COMPLAINT ARTICLES WERE REQUESTED BY D.O.R.C. FOR INVESTIGATION. COMPLAINT ARTICLES, 5 DISPOSABLE VITRECTOMY LENSES ALL OF WITH THE SAME BATCH NUMBER, WERE RECEIVED. 3 DISPOSABLE LENSES WERE RECEIVED IN UNOPENED PACKING AND NO PRESENCE OF FOREIGN MATERIAL COULD BE OBSERVED ON THESE LENSES. 2 DISPOSABLE LENSES WERE PROVIDED IN OPEN BLISTERS. VISUAL INSPECTION CONFIRMED THE PRESENCE OF A WHITE DRY RESIDUE ON THE TWO LENSES. AS THE NATURE OF THE RESIDUE COULD NOT BE CLEARLY DETERMINED WITHIN D.O.R.C., THE LENSES WERE SENT TO SGS LABORATORY IN BELGIUM FOR ANALYSIS. AS SOON AS THE ANALYSIS RESULTS ARE AVAILABLE, THE ROOT CAUSE INVESTIGATION WILL BE CONTINUED. NO APPROPRIATE CORRECTIVE/PREVENTATIVE ACTIONS CAN BE TAKEN UNTIL THE INVESTIGATION IS COMPLETED. THE LENSES WERE SENT TO SGS LABORATORY IN BELGIUM FOR ANALYSIS. WITH REGARD TO THIS COMPLAINT, FIVE DISPOSABLE VITRECTOMY LENSES WERE RECEIVED FOR INVESTIGATION. THREE DISPOSABLE LENSES WERE RECEIVED IN UNOPENED PACKING AND VISUAL INSPECTION COULD NOT REVEAL ANY PRESENCE OF FOREIGN MATERIAL. TWO OF THE LENSES WERE RECEIVED IN OPEN BLISTERS AND VISUAL INSPECTION OF THESE TWO LENSES, CONFIRMED THE PRESENCE OF A WHITE DRY RESIDUE ON BOTH LENSES. BATCH RECORD REVIEW INDICATED THAT NO ABNORMALITIES WITH REGARD TO DIRT, DEBRIS, OR FOREIGN MATERIAL WERE IDENTIFIED DURING THE IN-PROCESS VISUAL INSPECTION STEP. AS THE NATURE OF THE MATERIAL COULD NOT BE CLEARLY DETERMINED WITHIN D.O.R.C., THE LENSES WERE SENT TO SGS LABORATORY IN BELGIUM FOR FORENSIC ANALYSIS. RESULTS OF THE INVESTIGATION OF THE PARTICULATE MATTER (IDENTIFIED ON THE LENSES) REVEALED THE PRESENCE OF SODIUM HYALURONATE, SODIUM, CHLORINE, POTASSIUM AND CALCIUM. THESE SUBSTANCES ARE NOT USED DURING THE MANUFACTURING OR PACKAGING PROCESS OF THE LENSES. FURTHERMORE, GLOVES ARE WORN DURING HANDLING OF THE VITRECTOMY LENSES IN BOTH THE MANUFACTURING AND PACKAGING PROCESS . BASED UPON THIS INFORMATION AND TAKEN INTO ACCOUNT THE NATURE OF THE SUBSTANCES IDENTIFIED IT IS MOST LIKELY THAT THE EVENT IS CAUSED BY AN UNINTENDED USE ERROR WHERE AFTER OPENING THE LENSES WERE EXPOSED TO THE SUBSTANCES IDENTIFIED.

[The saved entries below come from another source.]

(** C10 (amended): for a scene object with a preview [t] (and user colors
    whose names [ElementTree] can serialize, as those of any parsed
    document), the replacement map builder raises [ValueError] exactly when
    [preview_dst / t] is not inside [sco_dst] (same root, and the parts of
    [sco_dst] a prefix of its parts); the exception is not caught, so when
    the groups before the group of that scene object have run, the whole
    run ends with that [ValueError]. *)
Theorem sco_preview_value_error w lim f pd sd S g ats t tl ks :
  w_parse w f = Some S ->
  find_v S preview_path = Some (Elem g ats (Some t) tl ks) ->
  Forall (fun u => names_ok u = true) (findall_v S usercolor_path) ->
  (forall s, fst (get_sco_replacements w lim (Some f) pd sd s) = Raise ValueError <->
             is_relative_to (div_str pd t) sd = false) /\
  (forall exec_dir cfg gs1 grp gs2 mtpls stpls s0 s1,
     run_groups cfg = gs1 ++ grp :: gs2 -> nl2sco_file grp = Some f ->
     div exec_dir (parse_path (preview_dst cfg)) = pd ->
     div exec_dir (parse_path (nl2sco_dst cfg)) = sd ->
     run_for_config w lim exec_dir
       (RunConfiguration gs1 (nl2mat_dst cfg) (nl2sco_dst cfg) (preview_dst cfg)) mtpls stpls s0
       = (Ok tt, s1) ->
     is_relative_to (div_str pd t) sd = false ->
     exists s2, get_sco_replacements w lim (Some f) pd sd s1 = (Raise ValueError, s2) /\
       run_for_config w lim exec_dir cfg mtpls stpls s0 = (Raise ValueError, s2)).
Proof.
  intros HS Hf Hn.
  assert (Hiff : forall s, fst (get_sco_replacements w lim (Some f) pd sd s) = Raise ValueError <->
                 is_relative_to (div_str pd t) sd = false).
  { intros s.
    pose proof (get_sco_replacements_preview w lim f pd sd s S g ats t tl ks HS Hf) as Hp.
    destruct (is_relative_to (div_str pd t) sd) eqn:Hrel.
    - rewrite (relative_to_ok _ _ Hrel) in Hp. split; [|discriminate]. intros Hv.
      destruct Hp as [Hp|[[_ He]|(d & s' & Hrun & _)]].
      + rewrite Hp in Hv. discriminate.
      + apply Exists_exists in He as (v & Hv' & Hv'').
        rewrite Forall_forall in Hn. specialize (Hn v Hv'). congruence.
      + rewrite Hrun in Hv. discriminate.
    - rewrite (relative_to_raise _ _ Hrel) in Hp. done. }
  split; [exact Hiff|].
  intros exec_dir cfg gs1 grp gs2 mtpls stpls s0 s1 Hg Hgf Hpd Hsd H1 Hrel.
  apply (proj2 (Hiff s1)) in Hrel.
  destruct (get_sco_replacements w lim (Some f) pd sd s1) as [o s2] eqn:Hgs.
  cbn in Hrel. subst o. exists s2. split; [reflexivity|].
  apply (run_for_config_group_raise _ _ _ _ _ _ _ _ _ _ _ _ _ Hg H1).
  unfold process_group_files. rewrite Hgf, Hpd, Hsd. by apply bind_raise.
Qed.
(** C9, amended. The string-level [encrypt] and [decrypt] do not validate
    their hexadecimal strings.  The one check they make before any block
    processing is on the number of bytes of the converted key.  [hexToBytes]
    converts a pair made of a hexadecimal digit and a character that is not
    one to the value of the digit (unless the pair is a [0x] prefix), and
    [decrypt] hands the converted bytes to [decryptCBC]. *)
Theorem string_boundary_checks (generateRandomBytes : RandomSource)
    (plaintext ciphertext key iv : string) (recordSteps : bool) :
  (isValidKeyLength (hexToBytes key) = false ->
   encrypt generateRandomBytes plaintext key recordSteps
   = Some (Throw (InvalidKeyLength (length (hexToBytes key))))
   /\ decrypt ciphertext key iv recordSteps
      = Some (Throw (InvalidKeyLength (length (hexToBytes key)))))
  /\ (forall (c1 c2 : ascii) (d : Z),
        hexDigit c1 = Some d -> hexDigit c2 = None ->
        d <> 0 \/ (c2 <> "x"%char /\ c2 <> "X"%char) ->
        parseIntHexPair c1 c2 = Some d)
  /\ (forall c k v,
        isValidKeyLength (hexToBytes key) = true ->
        numbers (hexToBytes ciphertext) = Some c ->
        numbers (hexToBytes key) = Some k ->
        numbers (hexToBytes iv) = Some v ->
        decrypt ciphertext key iv false
        = Some (let* plaintextBytes := decryptCBC c k v in
                Ok {| out_plaintext := bytesToString plaintextBytes;
                      out_decryptSteps := None |})).
Proof.
  split; [| split].
  - intros Hkey. unfold encrypt, decrypt. rewrite Hkey. split; reflexivity.
  - intros c1 c2 d H1 H2 Hx. unfold parseIntHexPair.
    destruct (Ascii.eqb_spec c1 "-") as [-> | _]; [discriminate H1 |].
    destruct (Ascii.eqb_spec c1 "+") as [-> | _]; [discriminate H1 |].
    rewrite H1, H2.
    destruct (Z.eqb_spec d 0) as [Hd | _]; [| reflexivity].
    destruct (Ascii.eqb_spec c2 "x") as [-> | _]; [exfalso; tauto |].
    destruct (Ascii.eqb_spec c2 "X") as [-> | _]; [exfalso; tauto |].
    reflexivity.
  - intros c k v Hkey Hc Hk Hv. unfold decrypt. rewrite Hkey, Hc, Hk, Hv. reflexivity.
Qed.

Additional Manufacturer Narrative · 0

COMPLAINT ARTICLES WERE REQUESTED BY D.O.R.C. FOR INVESTIGATION. COMPLAINT ARTICLES, 5 DISPOSABLE VITRECTOMY LENSES ALL OF WITH THE SAME BATCH NUMBER, WERE RECEIVED. 3 DISPOSABLE LENSES WERE RECEIVED IN UNOPENED PACKING AND NO PRESENCE OF FOREIGN MATERIAL COULD BE OBSERVED ON THESE LENSES. 2 DISPOSABLE LENSES WERE PROVIDED IN OPEN BLISTERS. VISUAL INSPECTION CONFIRMED THE PRESENCE OF A WHITE DRY RESIDUE ON THE TWO LENSES. AS THE NATURE OF THE RESIDUE COULD NOT BE CLEARLY DETERMINED WITHIN D.O.R.C., THE LENSES WERE SENT TO SGS LABORATORY IN BELGIUM FOR ANALYSIS. AS SOON AS THE ANALYSIS RESULTS ARE AVAILABLE, THE ROOT CAUSE INVESTIGATION WILL BE CONTINUED. NO APPROPRIATE CORRECTIVE/PREVENTATIVE ACTIONS CAN BE TAKEN UNTIL THE INVESTIGATION IS COMPLETED. THE LENSES WERE SENT TO SGS LABORATORY IN BELGIUM FOR ANALYSIS.

Description of Event or Problem · 0

DURING A PROCEDURE, AFTER THE SURGEON PLACED THE MAGNIFYING LENS ON THE EYE, HE NOTICED THAT THERE IS A FILM ON A SURFACE OF THE LENS, WHICH OBSTRUCTED HIS VISION. THE NEXT LENS OPENED (WITH THE SAME LOT NUMBER) WAS ALSO COVERED WITH THE FILM. THE SURGERY WAS COMPLETED WITH A LENS FROM ANOTHER LOT. PATIENT HARM DID NOT OCCUR.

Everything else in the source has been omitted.